10月31日13時、電炉鉄鋼メーカー大手の大和工業(5444)から、2025年3月期第2四半期決算短信が発表されたのである。売上高783億円(前年同期比2.54%減)、営業利益50億円(同36.3%減)、経常利益418億円(同17.3%減)、純利益285億円(同21.4%減)、1株当たり利益448.13円(前期570.53円)と、減収・減益なのである。減収・減益要因は、国内は建設業界の人手不足による工期遅れや建築資材高騰などを背景に形鋼需要は停滞し、また、世界的な鋼材需要の低迷・形鋼市況の軟化しているところに、中国内需の長期低迷の影響を受け、ASEAN地域、中東地域に安価な中国材が流入して来ていることが挙げられるのである。

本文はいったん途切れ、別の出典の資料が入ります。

(* ===== verification/System.v ===== *)
(** * The composed system

    The file systems registered with the virtual file system, on one state: the
    console, the block devices with heap, frames and memory, and the open nodes,
    which are objects that a node pointer names.  Together with the scheduler and
    the PCI configuration space they are the kernel the shell runs on. *)

From stdpp Require Import strings.
From S2P Require Import Prelude Mb2 Pmm Kmalloc Mem Block BlockSpec Devfs Exfat Rootfs Vfs Console Sched Pci.
From S2P Require Import Progress Terminal Shell.

Module System.

Import Terminal Block.

(** ** State *)

Inductive node :=
  | NDev (d : Devfs.devfs_node device)
  | NExfat (e : Exfat.exfat_node device)
  | NRoot (r : Rootfs.rootfs_node).

(** Private data of a mount: [(void* )1] or a volume. *)
Inductive priv := POne | PExfat (f : Exfat.exfat_fs device).

(** A [vfs_node_t]: the operation table, and the object [file_priv] points to. *)
Inductive fs_kind := KDevfs | KExfat | KRootfs.
Record vnode := VNode { vn_fs : fs_kind; vn_file : nat }.

Record state := MkState { con : Console.state; blks : blk; nodes : list node }.

(** [None] after a fault. *)
Definition world : Type := option state.

Definition set_con (w : state) (c : Console.state) : state := MkState c (blks w) (nodes w).
Definition set_blks (w : state) (b : blk) : state := MkState (con w) b (nodes w).

(** The heap and memory of an operation. *)
Definition io_of (w : state) : Kmalloc.kheap * mem := (heap (blks w), memory (blks w)).
Definition set_io (w : state) (s : Kmalloc.kheap * mem) : state :=
  set_blks w (set_memory (set_heap (blks w) s.1) s.2).

Definition new_node (k : fs_kind) (n : node) (w : state) : vnode * state :=
  (VNode k (length (nodes w)), MkState (con w) (blks w) (nodes w ++ [n])).

(** An operation on the state, which a fault stops. *)
Definition absorb {A} (dflt : A) (f : state -> option (A * state)) (w : world) : A * world :=
  match w ≫= f with
  | Some (x, w') => (x, Some w')
  | None => (dflt, None)
  end.

(** Bytes at an address, and a string stored there. *)
Fixpoint store (m : mem) (a : Z) (s : list Z) : mem :=
  match s with
  | [] => m
  | c :: s' => store (wr8 m a c) (a + 1) s'
  end.
Definition load (m : mem) (a n : Z) : list Z := map (fun i => rd8 m (a + i)) (seqZ 0 n).

Definition store_name (w : state) (a : Z) (s : option (list Z)) : state :=
  match s with
  | Some s => set_blks w (set_memory (blks w) (store (memory (blks w)) a (s ++ [0])))
  | None => w
  end.

Section system.
(** Addresses of the local buffers: the sector of an exFAT function, the buffer
    of a shell command, the sector of the partition scan; a bound on the length
    of a chain of clusters. *)
Context (sp ubuf mbr : Z) (fuel : nat).

Abbreviation ops := (Vfs.vfs_fs_ops world priv vnode device).
Abbreviation vfs := (Vfs.vfs world priv vnode device).

(** ** Device files *)

Definition dev_node (w : state) (v : vnode) : option (Devfs.devfs_node device) :=
  n ← nodes w !! vn_file v; match n with NDev d => Some d | _ => None end.

Definition devfs_mount (b : option device) (mname : list Z) (w : world) : Z * priv * world := (0, POne, w).
Definition devfs_umount (p : priv) (w : world) : world := w.

Definition devfs_open (p : priv) (path : list Z) : world -> option vnode * world :=
  absorb None (fun w =>
    '(n, b) ← Devfs.devfs_open (blks w) (Some path);
    match n with
    | None => Some (None, set_blks w b)
    | Some n => let '(v, w) := new_node KDevfs (NDev n) (set_blks w b) in Some (Some v, w)
    end).

Definition devfs_stat (p : priv) (path : list Z) : world -> Z * option (Z * Z) * world :=
  absorb (-1, None) (fun w => Some (Devfs.devfs_stat (blks w) (Some path), w)).

Definition devfs_read (v : vnode) (off buf len : Z) : world -> Z * world :=
  absorb (-1) (fun w =>
    dn ← dev_node w v;
    '(r, s) ← Devfs.devfs_read (Some dn) off buf len (io_of w);
    Some (r, set_io w s)).

Definition devfs_write (v : vnode) (off buf len : Z) : world -> Z * world :=
  absorb (-1) (fun w =>
    dn ← dev_node w v;
    '(r, s) ← Devfs.devfs_write (Some dn) off buf len (io_of w);
    Some (r, set_io w s)).

Definition devfs_readdir (v : vnode) (idx name maxlen : Z) : world -> Z * world :=
  absorb (-1) (fun w =>
    dn ← dev_node w v;
    let '(r, s) := Devfs.devfs_readdir (blks w) (Some dn) idx maxlen in
    Some (r, store_name w name s)).

Definition devfs_ops : ops :=
  Vfs.Ops (Some devfs_mount) (Some devfs_umount) (Some devfs_open) (Some devfs_stat)
    (Some devfs_read) (Some devfs_readdir) (Some devfs_write) None None.

(** ** exFAT *)

Definition exfat_node (w : state) (v : vnode) : option (Exfat.exfat_node device) :=
  n ← nodes w !! vn_file v; match n with NExfat e => Some e | _ => None end.

Definition set_node (w : state) (v : vnode) (e : Exfat.exfat_node device) : state :=
  MkState (con w) (blks w) (<[vn_file v := NExfat e]> (nodes w)).

Definition volume (p : priv) : option (Exfat.exfat_fs device) :=
  match p with PExfat f => Some f | POne => None end.

Definition exfat_text (msg : Exfat.message) : list Z :=
  str match msg with
      | Exfat.MountEnter => "[exfat] mount enter"
      | Exfat.NeedSectors512 => "exfat: requires 512B sectors"
      | Exfat.MountExit => "[exfat] mount exit"
      | Exfat.MkfsEnter => "[exfat] mkfs enter"
      | Exfat.MkfsExit => "[exfat] mkfs exit"
      end ++ [10].

Fixpoint print_messages (w : state) (l : list Exfat.message) : option state :=
  match l with
  | [] => Some w
  | msg :: l' => c ← t_write (con w) (exfat_text msg); print_messages (set_con w c) l'
  end.

(** The device is dereferenced without a check. *)
Definition exfat_mount (b : option device) (mname : list Z) : world -> Z * priv * world :=
  absorb (-1, POne) (fun w =>
    b ← b;
    '(rc, f, s, l) ← Exfat.exfat_mount sp b 1 (io_of w);
    w ← print_messages (set_io w s) l;
    Some ((rc, match f with Some f => PExfat f | None => POne end), w)).

Definition exfat_umount (p : priv) (w : world) : world := w.

Definition exfat_open (p : priv) (path : list Z) : world -> option vnode * world :=
  absorb None (fun w =>
    f ← volume p;
    '(n, s) ← Exfat.exfat_open f (Some path) (io_of w);
    match n with
    | None => Some (None, set_io w s)
    | Some n => let '(v, w) := new_node KExfat (NExfat n) (set_io w s) in Some (Some v, w)
    end).

Definition exfat_stat (p : priv) (path : list Z) : world -> Z * option (Z * Z) * world :=
  absorb (-1, None) (fun w =>
    f ← volume p;
    '(r, o, s) ← Exfat.exfat_stat f (Some path) (io_of w);
    Some ((r, o), set_io w s)).

Definition exfat_read (v : vnode) (off buf len : Z) : world -> Z * world :=
  absorb (-1) (fun w =>
    e ← exfat_node w v;
    '(r, s) ← Exfat.exfat_read sp (Some e) off buf len (io_of w);
    Some (r, set_io w s)).

Definition exfat_write (v : vnode) (off buf len : Z) : world -> Z * world :=
  absorb (-1) (fun w =>
    e ← exfat_node w v;
    '(r, e', s) ← Exfat.exfat_write fuel sp (Some e) off buf len (io_of w);
    Some (r, set_node (set_io w s) v (default e e'))).

Definition exfat_readdir (v : vnode) (idx name maxlen : Z) : world -> Z * world :=
  absorb (-1) (fun w =>
    e ← exfat_node w v;
    let '(r, s) := Exfat.exfat_readdir (Some e) idx name maxlen in
    Some (r, store_name w name s)).

Definition exfat_create (p : priv) (path : list Z) (size_hint : Z) : world -> Z * world :=
  absorb (-1) (fun w =>
    f ← volume p;
    '(r, s) ← Exfat.exfat_create sp f (Some path) (io_of w);
    Some (r, set_io w s)).

Definition exfat_unlink (p : priv) (path : list Z) : world -> Z * world :=
  absorb (-1) (fun w =>
    f ← volume p;
    '(r, s) ← Exfat.exfat_unlink fuel sp f path (io_of w);
    Some (r, set_io w s)).

Definition exfat_ops : ops :=
  Vfs.Ops (Some exfat_mount) (Some exfat_umount) (Some exfat_open) (Some exfat_stat)
    (Some exfat_read) (Some exfat_readdir) (Some exfat_write) (Some exfat_create) (Some exfat_unlink).

(** ** The root file system, which [kmain64] does not register *)

Definition root_node (w : state) (v : vnode) : option Rootfs.rootfs_node :=
  n ← nodes w !! vn_file v; match n with NRoot r => Some r | _ => None end.

Definition rootfs_mount (b : option device) (mname : list Z) (w : world) : Z * priv * world :=
  ((Rootfs.rootfs_mount true).1, POne, w).
Definition rootfs_umount (p : priv) (w : world) : world := w.

Definition rootfs_open (p : priv) (path : list Z) : world -> option vnode * world :=
  absorb None (fun w =>
    '(n, h) ← Rootfs.rootfs_open (heap (blks w)) (Some path);
    let w := set_blks w (set_heap (blks w) h) in
    match n with
    | None => Some (None, w)
    | Some n => let '(v, w) := new_node KRootfs (NRoot n) w in Some (Some v, w)
    end).

Definition rootfs_stat (p : priv) (path : list Z) : world -> Z * option (Z * Z) * world :=
  absorb (-1, None) (fun w => Some (Rootfs.rootfs_stat (Some path), w)).

Definition rootfs_read (v : vnode) (off buf len : Z) (w : world) : Z * world := (Rootfs.rootfs_read off len, w).
Definition rootfs_write (v : vnode) (off buf len : Z) (w : world) : Z * world := (Rootfs.rootfs_write off len, w).

Definition rootfs_readdir (v : vnode) (idx name maxlen : Z) : world -> Z * world :=
  absorb (-1) (fun w =>
    rn ← root_node w v;
    let '(r, s) := Rootfs.rootfs_readdir (Some rn) idx maxlen in
    Some (r, store_name w name s)).

Definition rootfs_ops : ops :=
  Vfs.Ops (Some rootfs_mount) (Some rootfs_umount) (Some rootfs_open) (Some rootfs_stat)
    (Some rootfs_read) (Some rootfs_readdir) (Some rootfs_write) None None.

(** ** The kernel *)

Definition node_ops (v : vnode) : ops := 
  match vn_fs v with KDevfs => devfs_ops | KExfat => exfat_ops | KRootfs => rootfs_ops end.

Definition find_device (n : list Z) (w : world) : option device := w ← w; block_find (blks w) n.

Record system := MkSystem { fsys : vfs; sch : Sched.sched; conf : Z -> Z }.

Definition set_fsys (k : system) (st : vfs) : system := MkSystem st (sch k) (conf k).
Definition set_world (k : system) (w : state) : system :=
  set_fsys k (Vfs.with_world (fsys k) (Some w)).

Definition devfs_register (st : vfs) : vfs := (Vfs.vfs_register_fs st (str "devfs") devfs_ops).2.
Definition exfat_register (st : vfs) : vfs := (Vfs.vfs_register_fs st (str "exfat") exfat_ops).2.
Definition rootfs_register (st : vfs) : vfs := (Vfs.vfs_register_fs st (str "rootfs") rootfs_ops).2.

(** A call of the virtual file system; a fault has no result. *)
Definition serve {A} (f : vfs -> A * vfs) (k : system) : option (A * system) :=
  let '(x, st) := f (fsys k) in
  _ ← Vfs.world st; Some (x, set_fsys k st).

(** A call on the state behind it. *)
Definition on_state {A} (f : state -> option (A * state)) (k : system) : option (A * system) :=
  w ← Vfs.world (fsys k); '(x, w) ← f w; Some (x, set_world k w).

Definition on_con (f : Console.state -> option Console.state) (k : system) : option system :=
  w ← Vfs.world (fsys k); c ← f (con w); Some (set_world k (set_con w c)).

#[export] Instance system_terminal : Terminal system := {|
  t_putc k ch := on_con (fun c => t_putc c ch) k;
  t_write k s := on_con (fun c => t_write c s) k;
  t_write_hex64 k v := on_con (fun c => t_write_hex64 c v) k;
  t_write_dec k v := on_con (fun c => t_write_dec c v) k;
  t_progress k l d t := on_con (fun c => t_progress c l d t) k;
  t_clear k := on_con t_clear k;
  t_page_end k := on_con t_page_end k
|}.

Definition memory_of (k : system) : mem := from_option (fun w => memory (blks w)) ∅ (Vfs.world (fsys k)).

(** Reads into and writes from the buffer of the command. *)
Definition sys_read (v : vnode) (off len : Z) (k : system) : option (Z * list Z * system) :=
  '(r, k) ← serve (fun st => Vfs.vfs_read node_ops st (Some v) off ubuf len) k;
  Some ((r, load (memory_of k) ubuf len), k).

Definition sys_write (v : vnode) (off : Z) (b : list Z) (k : system) : option (Z * system) :=
  '(_, k) ← on_state (fun w => Some (tt, set_blks w (set_memory (blks w) (store (memory (blks w)) ubuf b)))) k;
  serve (fun st => Vfs.vfs_write node_ops st (Some v) off ubuf (Z.of_nat (length b))) k.

(** The string in a buffer of [n] bytes. *)
Fixpoint c_string (s : list Z) : list Z :=
  match s with
  | c :: s' => if c =? 0 then [] else c :: c_string s'
  | [] => []
  end.

Definition sys_readdir (v : vnode) (idx maxlen : Z) (k : system) : option (Z * list Z * system) :=
  '(r, k) ← serve (fun st => Vfs.vfs_readdir node_ops st (Some v) idx ubuf maxlen) k;
  Some ((r, c_string (load (memory_of k) ubuf maxlen)), k).

Definition sys_stat (path : list Z) (k : system) : option (Z * Z * Z * system) :=
  '(r, o, k) ← serve (fun st => Vfs.vfs_stat st path) k;
  Some ((r, (default (0, 0) o).1, (default (0, 0) o).2), k).

Definition sys_ramdisk_create (name : list Z) (bytes : Z) : system -> option (Z * system) :=
  on_state (fun w => '(r, b) ← ramdisk_create (blks w) (Some name) bytes; Some (r, set_blks w b)).

Definition sys_format (name : list Z) (label : option (list Z)) : system -> option (Z * system) :=
  on_state (fun w =>
    let '(r, s, l) := Exfat.exfat_format_device (io_of w) in
    w ← print_messages (set_io w s) l; Some (r, w)).

#[export] Instance system_kernel : Shell.Kernel system := {|
  Shell.Node := vnode;
  Shell.vfs_has_mount k m := negb (Vfs.vfs_has_mount (fsys k) m =? 0);
  Shell.vfs_mount_count k := Vfs.vfs_mount_count (fsys k);
  Shell.vfs_get_mount_name k i n :=
    let '(r, o) := Vfs.vfs_get_mount_name (fsys k) i n in (r, default [] o);
  Shell.vfs_mount fs m d := serve (fun st => Vfs.vfs_mount POne find_device st fs m (Some d));
  Shell.vfs_open path := serve (fun st => Vfs.vfs_open st path);
  Shell.vfs_readdir := sys_readdir;
  Shell.vfs_read := sys_read;
  Shell.vfs_write := sys_write;
  Shell.vfs_stat := sys_stat;
  Shell.vfs_create path n := serve (fun st => Vfs.vfs_create st path n);
  Shell.vfs_unlink path := serve (fun st => Vfs.vfs_unlink st path);
  Shell.ramdisk_create := sys_ramdisk_create;
  Shell.exfat_format_device := sys_format;
  Shell.block_names k := from_option (fun w => map name (g_head (blks w))) [] (Vfs.world (fsys k));
  Shell.sched_enumerate k n := (Sched.sched_enumerate (sch k) true n).2;
  Shell.sched_current_id k := default (-1) (Sched.sched_current_id (sch k));
  Shell.pmm_total_physical_bytes k :=
    from_option (fun w => Pmm.pmm_total_physical_bytes (frames (blks w))) 0 (Vfs.world (fsys k));
  Shell.pmm_free_bytes k := from_option (fun w => Pmm.pmm_free_bytes (frames (blks w))) 0 (Vfs.world (fsys k));
  Shell.pci_conf := conf
|}.

End system.

End System.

このような低調な業績を受け、2025年3月期通期業績予想は第四半期に続いて2回目の修正となったのである。1回目・2回目の修正の推移は、売上高1,820億円⇒1,780億円⇒1,700億円(前期比4.0%増)、営業利益110億円⇒据置⇒据置(同36.4%減)、経常利益770億円⇒810億円⇒750億円(同24.4%減)、純利益550億円⇒570億円⇒525億円(同25.0%減)、1株当たり利益963.35円⇒894.75円⇒824.02円と修正されているが、配当予想については、創業80周年記念配当100円を含む400円には変更はなく、配当性向は48.5%と少々上昇したが余裕なのである。
また、同日、大和工業グループ(当社および当社の連結子会社ヤマトスチール株式会社)と兵機海運株式会社は、両者の事業発展および持続的な成長を目指し、資本提携および業務提携の協議を開始することで合意した旨を発表したのである。今後検討する提携内容は、①海上輸送の強化、②鉄スクラップ輸送の強化、③人材と設備の効率的活用、④資本関係の強化なのである。要するに、大和工業グループの原材料(鉄スクラップ)と製品の輸送効率向上を目指しているということで、この点が評価されたのか、大和工業の株価は、この日6,900円前後で推移していたが、発表後は一時前日比474円高(+6.79%)の7,455円と急騰したのである(終値は7,338円)。